How good is Ireland?

On the UN Human Development Index Ireland is now No.2 globally; my lived experience was nowhere near as bad as The Commitments movie portrayed the 1980s, but it certainly wasn’t far off the experience for many, leading to huge emigration, so we have done well to slow emigration and improve our HDI score from <0.8 in 1990 to 0.955 now in 2020.

Screenshot from UN HDI page:

HDI does not tell the whole story however good it is as a comparison.

Whilst there is always room for improvement to lift more people out of poverty via trade, the World and Ireland have reduced the proportion of our growing population living in extreme poverty.

Absolutely biodiversity and other aspects needed to support life are being hammered, but we should recognise progress where we can to encourage action on climate.
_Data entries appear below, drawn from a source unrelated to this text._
(** * Verification of the clinical-document extraction pipeline

    A shallow embedding of the Python pipeline (hierarchy builder, form and
    item extractors, schedule parser, matrix reconciler and event grouper)
    together with the properties its specification states about it.

    Conventions.  Python [str] values are modelled by [string]; a character is
    a code point below 256; [str.lower] stays among these, [str.upper] does
    not and gives a list of code points.
    A JSON node is a rose tree; a [dict] used as a map is a [gmap], a [set] a
    [gset].  Regular expressions taken from configuration files are section
    variables: the properties proved hold for whatever they match. *)

From Stdlib Require Import ZArith QArith Lia List Ascii String.
From Stdlib Require Import DecimalString DecimalNat DecimalFacts Sorted.
From stdpp Require Import base option list gmap sets strings.

Local Open Scope string_scope.
Local Open Scope list_scope.

(** ** Python string primitives *)

Module Py.

Definition is_upper_ascii (c : ascii) : bool :=
  let n := nat_of_ascii c in (65 <=? n)%nat && (n <=? 90)%nat.

Definition is_lower_ascii (c : ascii) : bool :=
  let n := nat_of_ascii c in (97 <=? n)%nat && (n <=? 122)%nat.

(** The capital letters of Latin-1 above the ASCII ones: 192..222 but for
    the multiplication sign 215. *)
Definition is_upper_latin (c : ascii) : bool :=
  let n := nat_of_ascii c in
  ((192 <=? n)%nat && (n <=? 214)%nat) || ((216 <=? n)%nat && (n <=? 222)%nat).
Ireland is no longer the poor country of the 1970’s or even the 1980’s, the success of the EU and our own hard work has won us a standard of living where we can compare ourselves to the best in Europe and no longer just the UK. These graphs from

It is shocking for me to see where the UK is, we’d be better aiming to match Danish performance, but the narrative that things are getting worse is simply not true.
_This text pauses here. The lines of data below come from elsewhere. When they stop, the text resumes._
(** [memcpy(..., buf + off, n)] from a heap block. *)
Definition heap_read (off n : Z) (buf : bytes) : outcome bytes :=
  if bool_decide (0 <= off /\ 0 <= n /\ off + n <= zlen buf) then Done (first n (skip off buf)) else Crash.

(** ** Code with a state of its own *)

Definition stateful (S A : Type) : Type := S -> outcome (A * S).
#[export] Instance stateful_ret {S} : MRet (stateful S) := fun A x s => Done (x, s).
#[export] Instance stateful_bind {S} : MBind (stateful S) := fun A B k m s =>
  match m s with Done (x, s') => k x s' | Crash => Crash end.

(** [m] does not crash and ends as [Q] says. *)
Definition runs {S A} (m : stateful S A) (s : S) (Q : A -> S -> Prop) : Prop :=
  match m s with Done (x, s') => Q x s' | Crash => False end.

(** ** [std::map<std::string, A>]: an association list in key order *)

Fixpoint bytes_ltb (a b : bytes) : bool :=
  match a, b with
  | _, [] => false
  | [], _ :: _ => true
  | x :: a, y :: b => (x <? y) || ((x =? y) && bytes_ltb a b)
  end.

(** [emplace]: an existing key keeps its value. *)
Fixpoint omap_emplace {A} (k : bytes) (v : A) (m : list (bytes * A)) : list (bytes * A) :=
  match m with
  | [] => [(k, v)]
  | (k', v') :: m' =>
      if bytes_ltb k k' then (k, v) :: m
      else if beq k k' then m
      else (k', v') :: omap_emplace k v m'
  end.

(** [m[k] = v] *)
Fixpoint omap_set {A} (k : bytes) (v : A) (m : list (bytes * A)) : list (bytes * A) :=
  match m with
  | [] => [(k, v)]
  | (k', v') :: m' =>
      if bytes_ltb k k' then (k, v) :: m
      else if beq k k' then (k, v) :: m'
      else (k', v') :: omap_set k v m'
  end.

Fixpoint omap_find {A} (k : bytes) (m : list (bytes * A)) : option A :=
  match m with
  | [] => None
  | (k', v) :: m => if beq k k' then Some v else omap_find k m
  end.

(** ** Cursor reader

    [deserialize] functions walk a buffer with a running [pos].  A reader keeps
    [pos] and the bytes still ahead; [None] stands for a read past the end of the
    buffer or a failed [assert]. *)
Record cursor := Cursor { cur_pos : Z; cur_rest : bytes }.
Definition reader (A : Type) : Type := cursor -> option (A * cursor).

#[export] Instance reader_ret : MRet reader := fun A x c => Some (x, c).
#[export] Instance reader_bind : MBind reader :=
  fun A B k m c => match m c with Some (x, c') => k x c' | None => None end.

Definition rd_take (n : Z) : reader bytes := fun c =>
  if bool_decide (0 <= n <= zlen (cur_rest c))
  then Some (first n (cur_rest c), Cursor (cur_pos c + n) (skip n (cur_rest c)))
  else None.

Definition rd_pos : reader Z := fun c => Some (cur_pos c, c).

Definition rd_assert (P : Prop) `{Decision P} : reader unit := fun c =>
  if bool_decide P then Some (tt, c) else None.

(** Code that can crash, called while reading. *)
Definition rd_outcome {A} (o : outcome A) : reader A := fun c =>
  match o with Done x => Some (x, c) | Crash => None end.

(** Run a reader from the start of a buffer. *)
Definition run_reader {A} (m : reader A) (b : bytes) : option A :=
  fst <$> m (Cursor 0 b).

(** Repeat a reader [n] times (a counting [for] loop). *)
Fixpoint rd_times {A} (n : nat) (m : reader A) : reader (list A) :=
  match n with
  | O => mret []
  | S n => x ← m; xs ← rd_times n m; mret (x :: xs)
  end.

(** ** Automation *)

#[local] Ltac Zify.zify_post_hook ::= Z.to_euclidean_division_equations.

(** [zif] decides every integer comparison of the goal, dropping the branches
    [lia] refutes. *)
Ltac zif :=
  repeat match goal with
  | |- context [Z.ltb ?a ?b] => destruct (Z.ltb_spec a b); try lia
  | |- context [Z.leb ?a ?b] => destruct (Z.leb_spec a b); try lia
  | |- context [Z.gtb ?a ?b] => rewrite (Z.gtb_ltb a b)
  | |- context [Z.geb ?a ?b] => rewrite (Z.geb_leb a b)
  | |- context [Z.eqb ?a ?b] => destruct (Z.eqb_spec a b); try lia
  end.

(** [by_compute] proves a decidable closed proposition by evaluating its decision. *)
Ltac by_compute := apply (bool_decide_unpack _); vm_compute; exact I.

Create Rewrite HintDb len.

Lemma zlen_nil {A} : zlen (@nil A) = 0.
Proof. done. Qed.
Lemma zlen_cons {A} (x : A) l : zlen (x :: l) = 1 + zlen l.
Proof. unfold zlen. simpl. lia. Qed.
Lemma zlen_app {A} (a b : list A) : zlen (a ++ b) = zlen a + zlen b.
Proof. unfold zlen. rewrite length_app. lia. Qed.
Lemma zlen_nonneg {A} (l : list A) : 0 <= zlen l.
Proof. unfold zlen. lia. Qed.
Lemma zlen_replicate {A} n (x : A) : zlen (replicate n x) = Z.of_nat n.
Proof. unfold zlen. by rewrite length_replicate. Qed.
Lemma zlen_fmap {A B} (f : A -> B) l : zlen (f <$> l) = zlen l.
Proof. unfold zlen. by rewrite length_fmap. Qed.
Lemma zlen_le_split n z : zlen (le_split n z) = Z.of_nat n.
Proof.
  revert z. induction n as [|n IH]; intros z; [done|].
  simpl. rewrite zlen_cons, IH. lia.
Qed.
Lemma zlen_0_nil {A} (l : list A) : zlen l = 0 -> l = [].
Proof. destruct l; [done|]. rewrite zlen_cons. pose proof (zlen_nonneg l). lia. Qed.
Lemma zlen_first {A} n (l : list A) : 0 <= n <= zlen l -> zlen (first n l) = n.
Proof. unfold zlen, first. intros. rewrite length_take. lia. Qed.
Lemma zlen_skip {A} n (l : list A) : 0 <= n <= zlen l -> zlen (skip n l) = zlen l - n.
Proof. unfold zlen, skip. intros. rewrite length_drop. lia. Qed.

#[export] Hint Rewrite @zlen_nil @zlen_cons @zlen_app @zlen_replicate @zlen_fmap zlen_le_split : len.

(** [len] normalises lengths and closes the linear goal that is left. *)
Ltac len := autorewrite with len in *; simpl in *; try lia.

Lemma skip_0 {A} (l : list A) : skip 0 l = l.
Proof. done. Qed.
Lemma first_app {A} n (a b : list A) : zlen a = n -> first n (a ++ b) = a.
Proof. intros <-. unfold first, zlen. rewrite Nat2Z.id. apply take_app_length. Qed.
Lemma skip_app {A} n (a b : list A) : zlen a = n -> skip n (a ++ b) = b.
Proof. intros <-. unfold skip, zlen. rewrite Nat2Z.id. apply drop_app_length. Qed.
Lemma first_ge {A} n (l : list A) : zlen l <= n -> first n l = l.
Proof. unfold first, zlen. intros. apply take_ge. lia. Qed.
Lemma skip_skip {A} n m (l : list A) :
  0 <= n -> 0 <= m -> skip m (skip n l) = skip (n + m) l.
Proof. unfold skip. intros. rewrite drop_drop. f_equal. lia. Qed.
Lemma first_skip {A} n (l : list A) : first n l ++ skip n l = l.
Proof. apply take_drop. Qed.
Lemma skip_app_ge {A} n (a b : list A) : zlen a <= n -> skip n (a ++ b) = skip (n - zlen a) b.
Proof. unfold skip, zlen. intros. rewrite drop_app_ge by lia. f_equal. lia. Qed.

(** Overwriting exactly the middle segment. *)
Lemma overwrite_app {A} off (a m b new : list A) :
  zlen a = off -> zlen new = zlen m -> overwrite off new (a ++ m ++ b) = a ++ new ++ b.
Proof.
  intros Ha Hm. unfold overwrite. rewrite first_app by done.
  do 2 f_equal. rewrite (app_assoc a m b). apply skip_app. rewrite zlen_app. lia.
Qed.

Lemma zlen_overwrite {A} off (new l : list A) :
  0 <= off -> off + zlen new <= zlen l -> zlen (overwrite off new l) = zlen l.
Proof.
  intros. pose proof (zlen_nonneg new). unfold overwrite.
  rewrite !zlen_app, zlen_first, zlen_skip by lia. lia.
Qed.

(** Little-endian round trip: exact modulo the width, and exact in range. *)
Lemma le_combine_split n z : le_combine (le_split n z) = z `mod` 256 ^ Z.of_nat n.
Proof.
  revert z. induction n as [|n IH]; intros z; [by rewrite Z.mod_1_r|].
  rewrite Nat2Z.inj_succ, Z.pow_succ_r by lia.
  simpl. rewrite IH.
  rewrite Z.rem_mul_r by lia. done.
Qed.

Lemma le_combine_split_id n z :
  0 <= z < 256 ^ Z.of_nat n -> le_combine (le_split n z) = z.
Proof. intros. rewrite le_combine_split. by apply Z.mod_small. Qed.

Lemma le_combine_bound l : Forall is_u8 l -> 0 <= le_combine l < 256 ^ zlen l.
Proof.
  induction 1 as [|b l Hb _ IH]; [done|].
  rewrite zlen_cons, Z.pow_add_r by (pose proof (zlen_nonneg l); lia).
  unfold is_u8 in Hb. simpl in *. lia.
Qed.

Lemma le_split_combine l : Forall is_u8 l -> le_split (length l) (le_combine l) = l.
Proof.
  induction 1 as [|b l Hb _ IH]; [done|].
  unfold is_u8 in Hb. simpl in *.
  assert ((b + 256 * le_combine l) `mod` 256 = b) as -> by lia.
  assert ((b + 256 * le_combine l) `div` 256 = le_combine l) as -> by lia.
  by rewrite IH.
Qed.

Lemma le_split_u8 n z : Forall is_u8 (le_split n z).
Proof.
  revert z. induction n as [|n IH]; intros z; constructor; [|done].
  unfold is_u8. lia.
Qed.

Lemma le_split_wrap n z : le_split n (z `mod` 256 ^ Z.of_nat n) = le_split n z.
Proof.
  rewrite <-le_combine_split.
  pose proof (le_split_combine (le_split n z) (le_split_u8 n z)) as H.
  pose proof (zlen_le_split n z) as Hl. unfold zlen in Hl.
  by replace (length (le_split n z)) with n in H by lia.
Qed.

Lemma u8_id z : is_u8 z -> u8 z = z.
Proof. apply Z.mod_small. Qed.
Lemma u16_id z : is_u16 z -> u16 z = z.
Proof. apply Z.mod_small. Qed.
Lemma u32_id z : is_u32 z -> u32 z = z.
Proof. apply Z.mod_small. Qed.
Lemma u64_id z : is_u64 z -> u64 z = z.
Proof. apply Z.mod_small. Qed.
Lemma u64_range z : is_u64 (u64 z).
Proof. apply Z.mod_pos_bound. lia. Qed.
Lemma u16_range z : is_u16 (u16 z).
Proof. unfold is_u16, u16. apply Z.mod_pos_bound. lia. Qed.
Lemma u32_range z : is_u32 (u32 z).
Proof. apply Z.mod_pos_bound. lia. Qed.

Lemma str_u8 s : Forall is_u8 (str s).
Proof.
  induction s as [|c s IH]; constructor; [|done].
  pose proof (Ascii.N_ascii_bounded c). unfold is_u8. simpl. lia.
Qed.

Lemma beq_true a b : beq a b = true <-> a = b.
Proof. apply bool_decide_eq_true. Qed.
Lemma beq_false a b : beq a b = false <-> a <> b.
Proof. apply bool_decide_eq_false. Qed.
Lemma beq_refl a : beq a a = true.
Proof. by apply beq_true. Qed.

(** ** Laws of the ordered map *)

Lemma bytes_ltb_irrefl a : bytes_ltb a a = false.
Proof. induction a as [|x a IH]; [done|]. simpl. rewrite IH. zif; done. Qed.

Lemma bytes_ltb_asym a b : bytes_ltb a b = true -> bytes_ltb b a = false.
Proof.
  revert b. induction a as [|x a IH]; intros [|y b]; simpl; try done.
  zif; simpl; auto.
Qed.

Lemma bytes_ltb_trans a b c : bytes_ltb a b = true -> bytes_ltb b c = true -> bytes_ltb a c = true.
Proof.
  revert b c. induction a as [|x a IH]; intros [|y b] [|z c]; simpl; try done.
  zif; simpl; try done. apply IH.
Qed.

Lemma bytes_ltb_total a b : bytes_ltb a b = false -> a <> b -> bytes_ltb b a = true.
Proof.
  revert b. induction a as [|x a IH]; intros [|y b]; simpl; try done.
  zif; simpl; try done. intros Hl Hn. apply IH; [done|congruence].
Qed.

(** The keys of a [std::map] are in strictly increasing order. *)
Definition keys_sorted {A} (m : list (bytes * A)) : Prop :=
  StronglySorted (fun a b => bytes_ltb a b = true) (fst <$> m).
#[export] Instance keys_sorted_dec {A} (m : list (bytes * A)) : Decision (keys_sorted m).
Proof. unfold keys_sorted. apply _. Defined.

Lemma omap_emplace_snoc {A} k (v : A) m :
  Forall (fun e => bytes_ltb e.1 k = true) m -> omap_emplace k v m = m ++ [(k, v)].
Proof.
  induction 1 as [|[k' v'] m Hk _ IH]; [done|]. simpl in *.
  rewrite (bytes_ltb_asym _ _ Hk). destruct (beq k k') eqn:E; [|by rewrite IH].
  apply beq_true in E as ->. by rewrite bytes_ltb_irrefl in Hk.
Qed.

Lemma keys_sorted_app_inv {A} (m1 m2 : list (bytes * A)) k v :
  keys_sorted (m1 ++ (k, v) :: m2) -> Forall (fun e => bytes_ltb e.1 k = true) m1.
Proof.
  unfold keys_sorted. rewrite fmap_app. intros H. apply Forall_forall. intros [k' v'] Hin.
  apply (StronglySorted_app_1_elem_of _ _ _ _ k H); [|by left].
  apply list_elem_of_fmap. by exists (k', v').
Qed.

Lemma omap_emplace_elem {A} k (v : A) m e : e ∈ omap_emplace k v m -> e = (k, v) \/ e ∈ m.
Proof.
  induction m as [|[k' v'] m IH]; simpl; [set_solver|].
  destruct (bytes_ltb k k'); [by intros ?%elem_of_cons|]. destruct (beq k k'); [by right|].
  rewrite !elem_of_cons. tauto.
Qed.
As #DontLookUp reminds us, we need to reduce our emissions (whilst continuing to grow towards 6m[iii] people) by 51% (the Climate Act passed 51% into Irish law on the 23rd July 2021) i.e. the need for action is urgent and it must result in absolute reductions in tonne of CO2e not just relative reductions in CO2e per capita (or per cow for that matter).
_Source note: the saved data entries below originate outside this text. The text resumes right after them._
(* ===== verification/Str.v ===== *)
(** * Str: string helpers

    [src/src/common/str.cpp] (split, trim, pad), the hexadecimal helpers of
    [src/src/common/common.cpp] and [src/src/binlog/common_util.h], the decimal
    conversions of the C/C++ library the code relies on ([std::to_string],
    [atoll], [std::stol]) and line-by-line reading ([std::getline]). *)

From S2P Require Import Prelude.

#[local] Open Scope Z_scope.
#[local] Ltac Zify.zify_post_hook ::= Z.to_euclidean_division_equations.

(** ** Characters *)
Definition isspace (c : Z) : bool := (c =? 32) || ((9 <=? c) && (c <=? 13)).
Definition isdigit (c : Z) : bool := (48 <=? c) && (c <=? 57).
Definition isupper (c : Z) : bool := (65 <=? c) && (c <=? 90).
Definition tolower (c : Z) : Z := if isupper c then c + 32 else c.

(** [c_str()] read as a C string: up to the first NUL. *)
Fixpoint cstr (s : bytes) : bytes :=
  match s with
  | [] => []
  | c :: s => if c =? 0 then [] else c :: cstr s
  end.

Definition strcasecmp_eq (a b : bytes) : bool := beq (tolower <$> cstr a) (tolower <$> cstr b).

(** ** str.cpp: splitting *)

(** The loop of [split] and [split_all]: [cur] is the piece between [p_pre] and
    [p_cur], [flag] says that a separator was already used. *)
Fixpoint split_loop (is_sep : Z -> bool) (first flag : bool) (cur l : bytes) : list bytes :=
  match l with
  | [] => [cur]
  | c :: l =>
      if is_sep c && (negb first || negb flag)
      then cur :: split_loop is_sep first true [] l
      else split_loop is_sep first flag (cur ++ [c]) l
  end.

Definition split_all (s seps : bytes) (first : bool) : list bytes :=
  match s with
  | [] => []
  | _ => split_loop (fun c => bool_decide (c ∈ seps)) first false [] (cstr s)
  end.

Definition split (s : bytes) (sep : Z) (first : bool) : list bytes :=
  match s with
  | [] => []
  | _ => split_loop (fun c => c =? sep) first false [] (cstr s)
  end.

(** [join_vector_str] with its separator (common.h). *)
Fixpoint join_from (join_str sep : bytes) (parts : list bytes) : bytes :=
  match parts with
  | [] => join_str
  | p :: parts =>
      join_from (join_str ++ (match join_str with [] => [] | _ => sep end) ++ p) sep parts
  end.
Definition join_vector_str (parts : list bytes) (sep : bytes) : bytes := join_from [] sep parts.

(** ** str.cpp: trimming and padding *)

Fixpoint ltrim (s : bytes) : bytes :=
  match s with
  | [] => []
  | c :: s' => if isspace c then ltrim s' else s
  end.
Definition rtrim (s : bytes) : bytes := rev (ltrim (rev s)).
Definition trim (s : bytes) : bytes := rtrim (ltrim s).

(** [pad_left]: returns [nullptr] (no string) when the value is too long. *)
Definition pad_left (value : bytes) (size padding : Z) : option bytes :=
  let pad_len := size - zlen value in
  if pad_len >? 0 then Some (replicate (Z.to_nat pad_len) padding ++ value)
  else if pad_len =? 0 then Some value else None.

Definition pad_right (value : bytes) (size padding : Z) : bytes :=
  let pad_len := size - zlen value in
  if pad_len >? 0 then value ++ replicate (Z.to_nat pad_len) padding
  else value.

Fixpoint index_of (range : bytes) (c : Z) (i : Z) : Z :=
  match range with
  | [] => -1
  | x :: range => if x =? c then i else index_of range c (i + 1)
  end.

(** ** Decimal numbers *)

(** [std::to_string] on an unsigned value; 20 digits hold any 64-bit value. *)
Fixpoint dec_fuel (fuel : nat) (n : Z) : bytes :=
  match fuel with
  | O => []
  | S f => if n <? 10 then [48 + n] else dec_fuel f (n `div` 10) ++ [48 + n `mod` 10]
  end.
Definition to_dec (n : Z) : bytes := dec_fuel 20 n.

(** [std::to_string] on a signed 64-bit value. *)
Definition to_dec_signed (n : Z) : bytes := if n <? 0 then 45 :: to_dec (- n) else to_dec n.

Fixpoint digits_val (l : bytes) (acc : Z) : Z :=
  match l with
  | [] => acc
  | c :: l => if isdigit c then digits_val l (acc * 10 + (c - 48)) else acc
  end.

Definition read_sign (l : bytes) : bool * bytes :=
  match l with
  | c :: l' => if c =? 45 then (true, l') else if c =? 43 then (false, l') else (false, l)
  | [] => (false, [])
  end.

Definition LLONG_MAX : Z := 2 ^ 63 - 1.
Definition LLONG_MIN : Z := - 2 ^ 63.

(** The signed number at the head of a C string and whether a digit was read. *)
Definition read_number (s : bytes) : Z * bool :=
  let '(neg, l) := read_sign (ltrim (cstr s)) in
  let v := digits_val l 0 in
  (if neg then - v else v, match l with c :: _ => isdigit c | [] => false end).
When looking at the progress we have made to date, we should take into account that the Republic of Ireland’s population has increased from just under 3m when I was born to over 5m in Mar’21(CSO) i.e. we have made massive progress in human development whilst almost doubling the population (66% increase), a tremendous achievement which I am sure the founders of this state would agree with.

Ireland’s population

Can we change?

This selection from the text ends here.